REQUIRED WORK:
The whole listing should be retyped exactly as it appears.

____________

Lemma length_split_go (sep : string) (skip : nat) (s : string) :
  0 < length (Str.split_go sep skip s).
Proof.
  revert skip. induction s as [|c t IH]; intros skip; cbn [Str.split_go]; [cbn; lia|].
  destruct skip; [|apply IH].
  destruct (String.prefix sep (String c t)); [cbn [length]; lia|].
  specialize (IH 0). destruct (Str.split_go sep 0 t); cbn [length] in *; lia.
Qed.

(** X6: a successful parse returns at most one operand per comma-separated
    token of the assembly string. *)
Theorem operands_bounded_by_tokens (s : string) (f : family) (output inp : list string) :
  parse_assembly_operands (VStr s) f = Ok (output, inp) →
  length output + length inp ≤ length (Str.split s ",").
Proof.
  intros [(_ & -> & ->)|(s' & [= <-] & Hfold)]%parse_assembly_operands_inv.
  - cbn [length]. pose proof (length_split_go "," 0 s). unfold Str.split. lia.
  - destruct (operand_fold_appends f (map Str.strip (Str.split s ",")) [] [])
      as (o' & i' & Hfold' & Hlen & _).
    rewrite Hfold in Hfold'. cbn [app] in Hfold'. injection Hfold' as -> ->.
    by rewrite length_map in Hlen.
Qed.

Lemma operands_bounded_by_tokens_witness :
  length ["GPR:$rd"] + length ["GPR:$rs1"; "simm12:$imm"]
  ≤ length (Str.split "rd, rs1, (unused), imm" ",").
Proof.
  apply (operands_bounded_by_tokens "rd, rs1, (unused), imm" FI). reflexivity.
Defined.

____________

SOLUTION FOR THIS EXERCISE:
Lemma length_split_go (sep : string) (skip : nat) (s : string) :
  0 < length (Str.split_go sep skip s).
Proof.
  revert skip. induction s as [|c t IH]; intros skip; cbn [Str.split_go]; [cbn; lia|].
  destruct skip; [|apply IH].
  destruct (String.prefix sep (String c t)); [cbn [length]; lia|].
  specialize (IH 0). destruct (Str.split_go sep 0 t); cbn [length] in *; lia.
Qed.

(** X6: a successful parse returns at most one operand per comma-separated
    token of the assembly string. *)
Theorem operands_bounded_by_tokens (s : string) (f : family) (output inp : list string) :
  parse_assembly_operands (VStr s) f = Ok (output, inp) →
  length output + length inp ≤ length (Str.split s ",").
Proof.
  intros [(_ & -> & ->)|(s' & [= <-] & Hfold)]%parse_assembly_operands_inv.
  - cbn [length]. pose proof (length_split_go "," 0 s). unfold Str.split. lia.
  - destruct (operand_fold_appends f (map Str.strip (Str.split s ",")) [] [])
      as (o' & i' & Hfold' & Hlen & _).
    rewrite Hfold in Hfold'. cbn [app] in Hfold'. injection Hfold' as -> ->.
    by rewrite length_map in Hlen.
Qed.

Lemma operands_bounded_by_tokens_witness :
  length ["GPR:$rd"] + length ["GPR:$rs1"; "simm12:$imm"]
  ≤ length (Str.split "rd, rs1, (unused), imm" ",").
Proof.
  apply (operands_bounded_by_tokens "rd, rs1, (unused), imm" FI). reflexivity.
Defined.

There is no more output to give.